Healthy snack


Nuts are a simple, nutritious snack full of fiber.Almonds may be a small food but pack an enormous nutritional punch. They contain a number of important vitamins and minerals–as well as healthy fats.

Almonds are, in fact, seeds; they are a “drupe” and are therefore not considered a true nut.

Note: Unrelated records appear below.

(** A value, and what follows it. *)
Definition value_next (tail : str) : Prop := tail = [] \/ exists r, tail = ";"%byte :: r.

Lemma parse_token_value_text v tail :
  is_valid_token v = true -> value_next tail -> parse_token_value (v ++ tail) = Ok (v, tail).
Proof.
  intros Hv Ht. pose proof Hv as [_ Hf]%is_valid_token_iff. unfold parse_token_value. set (p := fun c => negb (ends_value c)).
  assert (Ha : forallb is_ascii v = true) by (revert Hf; apply forallb_impl; intros b; byte_solve b).
  assert (Hp : forallb p (map (fun b => [b]) v) = true).
  { clear -Hf. induction v as [|b v IH]; [done|]. cbn [map forallb] in *. apply andb_true_iff in Hf as [Hb Hv].
    rewrite IH, andb_true_r by done. revert Hb. clear. byte_solve b. }
  assert (Hc : concat (map (fun b => [b]) v) = v) by (clear; induction v as [|b v IH]; [done|]; cbn; by rewrite IH).
  rewrite char_list_ascii_app by done.
  assert (take_while p (map (fun b => [b]) v ++ char_list tail) = map (fun b => [b]) v /\
          skip_while p (map (fun b => [b]) v ++ char_list tail) = char_list tail) as [-> ->].
  { destruct Ht as [->|[r ->]].
    - rewrite app_nil_r. clear -Hp. induction (map _ v) as [|c l IH]; [done|]. cbn in *. apply andb_true_iff in Hp as [Hc Hl].
      rewrite Hc. destruct (IH Hl) as [-> ->]. done.
    - change (char_list (";"%byte :: r)) with ([";"%byte] :: char_list r). rewrite take_while_app, skip_while_app by done. done. }
  rewrite Hc, concat_char_list, Hv. done.
Qed.

Lemma parse_value_tail v tail :
  forallb is_quoted_pair_char v = true -> value_next tail ->
  match strip_prefix [DQUOTE] (value_text v ++ tail) with
  | Some after_quote => map_err from_quoted (parse_quoted_string after_quote)
  | None => parse_token_value (value_text v ++ tail)
  end = Ok (v, tail).
Proof.
  intros Hv Ht. destruct (value_text_cases v) as [[-> Htok]| ->].
  - assert (strip_prefix [DQUOTE] (v ++ tail) = None) as ->; [|by apply parse_token_value_text].
    destruct v as [|b v]; [done|]. apply is_valid_token_iff in Htok as [_ Hf]. apply andb_true_iff in Hf as [Hb _].
    cbn [app strip_prefix]. assert ((DQUOTE =b b) = false) as -> by (revert Hb; clear; byte_solve b). done.
  - rewrite <- !app_assoc. cbn [app strip_prefix]. rewrite byte_eqb_refl. by rewrite parse_quoted_escape.
Qed.

Lemma parse_parameter_text p tail :
  parameter_ok p -> value_next tail -> text_ends (value_text (snd p) ++ tail) ->
  parse_parameter (parameter_text p ++ tail) = Ok (p, trim (trim_start_semicolons tail)).
Proof.
  destruct p as [n v]. intros [[Hn Hl] Hv] Ht He. cbn [fst snd] in *. unfold parameter_text, parse_parameter. cbn [fst snd].
  rewrite <- !app_assoc. change (n ++ B "=" ++ ?r) with (n ++ "="%byte :: r). rewrite find_byte_app by (by apply token_no).
  cbn [ok_or mbind result_bind]. cbv zeta. rewrite take_app_length, drop_past, trim_token, token_not_empty, Hn by done.
  cbn [negb orb]. rewrite (trim_text (tr := trim)) by done. rewrite parse_value_tail by done. cbn [mbind result_bind]. by rewrite Hl.
Qed.

Lemma token_head_semicolons s : text_ends s -> (forall b m, s = b :: m -> (b =b ";") = false) -> trim_start_semicolons s = s.
Proof. intros [(b & m & -> & _) _] H. unfold trim_start_semicolons. cbn [skip_while]. by rewrite (H b m eq_refl). Qed.

Lemma parameter_head p : parameter_ok p -> forall b m r, parameter_text p ++ r = b :: m -> (b =b ";") = false.
Proof.
  destruct p as [n v]. intros [[[Hne Hf]%is_valid_token_iff _] _] b m r. unfold parameter_text. cbn [fst snd] in *. destruct n as [|c n]; [done|].
  cbn [app]. intros [= <- _]. apply andb_true_iff in Hf as [Hc _]. revert Hc. clear. byte_solve c.
Qed.

Lemma parameters_loop_text ps : forall fuel, Forall parameter_ok ps -> ps <> [] -> (length ps < fuel)%nat ->
  parameters_loop fuel (join (sep ";") (map parameter_text ps)) = Some (Ok ps).
Proof.
  induction ps as [|p ps IH]; intros fuel Hf Hne Hfuel; [done|]. destruct fuel as [|fuel]; [lia|]. cbn [length] in Hfuel.
  pose proof (parameters_text_ends _ Hf ltac:(done)) as He. apply Forall_cons_iff in Hf as [Hp Hf].
  set (tail := match ps with [] => [] | _ => B "; " ++ join (sep ";") (map parameter_text ps) end).
  assert (Htext : join (sep ";") (map parameter_text (p :: ps)) = parameter_text p ++ tail).
  { unfold tail. destruct ps as [|q ps]; [cbn; by rewrite app_nil_r|]. cbn [map]. by rewrite join_cons by done. }
  rewrite Htext in *. cbn [parameters_loop]. rewrite text_ends_not_empty by done. cbv zeta.
  rewrite token_head_semicolons by (done || (intros b m; by apply parameter_head)).
  rewrite (trim_text (tr := trim)), text_ends_not_empty by done. rewrite parse_parameter_text; [|done| |].
  - destruct ps as [|q qs]; [by destruct fuel; [lia|]|]. unfold tail.
    change (trim_start_semicolons (B "; " ++ ?r)) with (" "%byte :: r).
    rewrite (trim_space_text (tr := trim)) by (by apply parameters_text_ends). by rewrite IH by (done || lia).
  - unfold tail. destruct ps; [by left | by right; eexists].
  - unfold tail. destruct ps as [|q qs]; [rewrite app_nil_r; apply value_text_ends|].
    apply text_ends_mid; [apply value_text_ends | by apply parameters_text_ends].
Qed.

He is a species of tree native to India, North Africa, and the Middle East.

These nuts may be eaten on their own, raw, or toasted; they are available sliced, flaked, slivered, as flour, oil, butter, or almond milk.


One cup of whole, raw almonds (150 grams) contains:

  • 828 calories
  • 31 g of protein
  • 72 g of fat
  • 31.5 g of carbohydrate
  • 390 mg of calcium (39% DV)
  • 5.5 mg of iron (31% DV)
  • 390 mg of magnesium (97% DV)
  • 1055 mg of potassium (21% DV)
  • 4.5 mg of zinc (41% DV)
  • 1 mg of sodium (100% DV)
  • 0.31 mg of thiamin B1 (25% DV)
  • 1.7 mg of riboflavin B2 (130% DV)
  • 5.22 mg of niacin B3 (32% DV)
  • 0.21 mg of vitamin B6 (12% DV)
  • 67 mcg DFE of folate (17% DV)
  • 37 mg of vitamin E (246% DV)

Weight loss

Because almonds are lower in carbohydrates and high in protein and fiber, they can help people feel fuller for longer; this has the potential to reduce the number of calories taken in overall.

Unsweetened almond milk can be used if you are attempting to lose weight. It is low calorie and the mono-unsaturated fat contained in almonds satisfies the appetite and prevents overeating. The dietary fiber in almonds also contributes to the sensation of feeling full, despite eating only a small amount.

Studies have revealed that an almond-rich, low-calorie diet is good for obese people to assist in shedding their excess weight.

People who regularly consume almonds (at least twice a week) are far more likely to remain at their ideal weight, rather than those who rarely or never consume almonds and suffer from weight fluctuations.

Finally, the fiber contributes to consistent bowel movements, which helps in weight loss and the general health of the body through the elimination of toxins.


Cancer risk

A study, published in 2015 in Gynecologic and Obstetric Investigation, looked at nut consumption and cancer risk.

They found that individuals who consumed higher quantities of peanuts, walnuts, and almonds had their risk of breast cancer reduced by 2–3 times.

The authors concluded that “peanuts, walnuts, and almonds appear to be a protective factor for the development of breast cancer.”

Blood sugar

Almonds may help keep blood sugar under control.

This ability is thought to be due to their high levels of magnesium. In around one-third of people with type 2 diabetes, magnesium levels are low.


There are potential risks associated with the consumption of almonds. Allergy to almonds is actually quite common. Symptoms of almond allergy can include:

  • stomach pain or cramps
  • nausea and vomiting
  • problems swallowing
  • diarrhea
  • itching
  • shortness of breath

If you are allergic to almonds, it’s important to avoid any food products that may contain them.